Rothenpieler: Sehr gut. Digitale Technologie schreitet in allen Wirtschaftszweigen unaufhaltsam voran. Die Innovationen und Impulse für mehr Beschäftigung überwiegen absehbar die Effizienzgewinne, die die Branche auch für sich selbst erzielt. Die Wachstumsimpulse überwiegen ebenso den steigenden Teil der IT-Wertschöpfung, der nicht mehr in Deutschland erbracht wird.
Für die neuen Technologien brauchen wir eine passende Infrastruktur. Verpasst Deutschland beim Ausbau der Breitbandnetze den Anschluss?
Rothenpieler: Die Politik würde mit attraktiveren Investitionsbedingungen den Ausbau von Glasfasernetzen beschleunigen. Wir reden auch hier über die aktuelle Frage, wie viel Deutschland in Infrastruktur investieren sollte. Am Ende befürchte ich nicht, dass wir den Anschluss verpassen und wir auch in ländlichen Regionen Lösungen finden. Die Verfügbarkeit von Bandbreite spiegelt in Summe auch stets den Bedarf dessen wider, was Privatpersonen und Unternehmen benötigen und bereit sind zu zahlen. Unsere Beratungspraxis zeigt, dass sich unsere Kunden deutlich mehr Sorgen um die Verfügbarkeit von IT-Fachkräften als um die Bandbreite machen.
Wo sehen Sie persönlich die Risiken unserer vernetzten Welt?

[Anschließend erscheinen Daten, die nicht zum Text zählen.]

(** * Event catalog: owner management view and public browse view

    A shallow embedding of [src/pages/Home.jsx] (public browse, favorites)
    and [src/pages/EventManagement.jsx] (owner-scoped list, search, form).

    Conventions.
    - A signal of the component is a field of the component's state record;
      [setX v] is a record update.
    - An [async] function is split at its [await]: the part that runs before
      the remote call ([_begin], it yields the request), and the part that
      runs once the call has settled ([_end], it receives the outcome and
      reads the signals again, as the source does after the [await]).
    - The remote collection ["events"] is a finite map from document ids to
      document data; a remote call may also fail (connectivity, rules), which
      is an input of the model.
    - Strings are byte strings; [toLowerCase] and [trim] are the ASCII
      fragments of the JS operations. *)

From stdpp Require Import base list gmap strings sets.
From Stdlib Require Import ZArith Lia Ascii String Sorted.

Local Open Scope Z_scope.

(** ** JS string operations *)

Module JsString.

(** White space removed by [String.prototype.trim], ASCII part:
    TAB, LF, VT, FF, CR and SPACE. *)
Definition is_space (c : ascii) : bool :=
  let n := nat_of_ascii c in
  ((9 <=? n)%nat && (n <=? 13)%nat) || (n =? 32)%nat.
(** C3, as stated, fails: on a latent batch of shape (16, 128) that is NaN
    everywhere the forward pass of the generator returns, and the tensor it
    returns, of shape (16, 3, 380, 380), is NaN everywhere, the tanh of NaN
    being NaN; its elements do not lie in [-1, 1]. *)
Lemma Generator_returns_nan_on_nan_input :
  exists y,
    Generator_forward true zero_kernel
      (Generator 128 Generator_default_conv_dim) (nan_tensor [16; 128])
      = inr y
    /\ shape y = [16; 3; 380; 380]
    /\ data y = nn.nans (numel [16; 3; 380; 380])
    /\ ~ in_range (-1) 1 y.
Proof.
  unfold nan_tensor. generalize zero_kernel as K. intros K.
  assert (E : exists y,
             Generator_forward true K
               (Generator 128 Generator_default_conv_dim)
               (mkTensor [16; 128] (nn.nans (numel [16; 128]))) = inr y
             /\ shape y = [16; 3; 380; 380]
             /\ data y = nn.nans (numel [16; 3; 380; 380])).
  { eexists. split; [run_forward; reflexivity |].
    split; [reflexivity |]. cbn [data]. repeat nan_step. reflexivity. }
  destruct E as (y & Hy & Hs & Hd). exists y.
  repeat (split; [assumption |]).
  unfold in_range. rewrite Hd. apply nans_not_in_interval. reflexivity.
Qed.

(** C3, amended.  Whenever the forward pass of the generator returns a
    tensor, each of its elements is NaN or lies in [-1, 1]: the last layer
    applied is the tanh of the sixth block. *)
Theorem Generator_output_nan_or_range :
  forall training kernel (L c : Z) (x y : Tensor),
    Generator_forward training kernel (Generator L c) x = inr y ->
    nan_or_in_range (-1) 1 y.
Proof.
  intros training kernel L c x y H. unfold Generator_forward in H.
  do 11 bind_inv H. injection H as <-.
  change (tconv6 (Generator L c))
    with (nn.Sequential ([nn.ConvTranspose2d 16 3 4 2 1] ++ [nn.Tanh])) in Hx10.
  apply forward_Sequential_last in Hx10. destruct Hx10 as (x' & Hx').
  exact (forward_Tanh_range _ _ _ _ Hx').
Qed.
(** The exchange fails: HTTP status not 200, or application code not 200,
    or token missing or empty. *)
Definition exchange_failed (o : net_outcome) : Prop :=
  http_ok o = false \/ app_code_ok o = false \/ truthy (token_of o) = false.

(** ** The event loop: calls of one client instance, interleaved *)

Inductive call : Type :=
| CallRefresh
| CallRunTask (task_id : string)
| CallGetTasks
| CallClose.

(** A coroutine parked on its request. *)
Inductive suspended : Type :=
| Suspended {A : Type} (req : request)
            (k : net_outcome -> QingLongClient -> coro A).

Record loop : Type := mkLoop {
  client : QingLongClient;
  waiting : list suspended
}.

(** A coroutine has run to its next suspension or to its end. *)
Definition settle {A} (c : coro A) (rest : list suspended) : loop :=
  match c with
  | Fin self _ => mkLoop self rest
  | Await self req k => mkLoop self (Suspended req k :: rest)
  end.

(** A caller invokes a method at clock reading [now]. *)
Definition start (m : call) (now : Z) (l : loop) : loop :=
  match m with
  | CallRefresh => settle (_refresh_token_if_needed now (client l)) (waiting l)
  | CallRunTask task_id => settle (async_run_task task_id now (client l)) (waiting l)
  | CallGetTasks => settle (async_get_tasks now (client l)) (waiting l)
  | CallClose => settle (async_close (client l)) (waiting l)
  end.

Fixpoint drop_nth {A} (i : nat) (l : list A) : list A :=
  match l, i with
  | [], _ => []
  | _ :: t, O => t
  | h :: t, S j => h :: drop_nth j t
  end.

(** The HTTP call of the [i]-th parked coroutine comes to [o]. *)
Definition resume (i : nat) (o : net_outcome) (l : loop) : loop :=
  match nth_error (waiting l) i with
  | Some (Suspended req k) => settle (k o (client l)) (drop_nth i (waiting l))
  | None => l
  end.

Inductive step : loop -> loop -> Prop :=
| step_start m now l : step l (start m now l)
| step_resume i o l : step l (resume i o l).

(** The loops one gets to from a client that was just constructed
    ([_refresh_lock] is [False] then). *)
Inductive reachable : loop -> Prop :=
| reach_init c : _refresh_lock c = false -> reachable (mkLoop c [])
| reach_step l l' : reachable l -> step l l' -> reachable l'.

Definition on_auth (s : suspended) : bool :=
  match s with Suspended req _ => is_auth req end.

(** Token exchanges in flight. *)
Definition auth_in_flight (l : loop) : nat :=
  List.length (filter on_auth (waiting l)).

(** ** Running the combinators *)

Section Run.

Rothenpieler: Wir intensiven Nutzer der digitalen Geräte müssen zunächst auf uns selbst aufpassen. Uns so organisieren, dass unser Leben nicht zu „digital“ wird. Wir werden uns noch dazu um diejenigen kümmern müssen, die keinen Zugang zur digitalen Welt haben oder als junge Menschen in die digitale Welt hineinwachsen. Eine ganz große und neue gesellschaftliche Aufgabe erwartet uns da.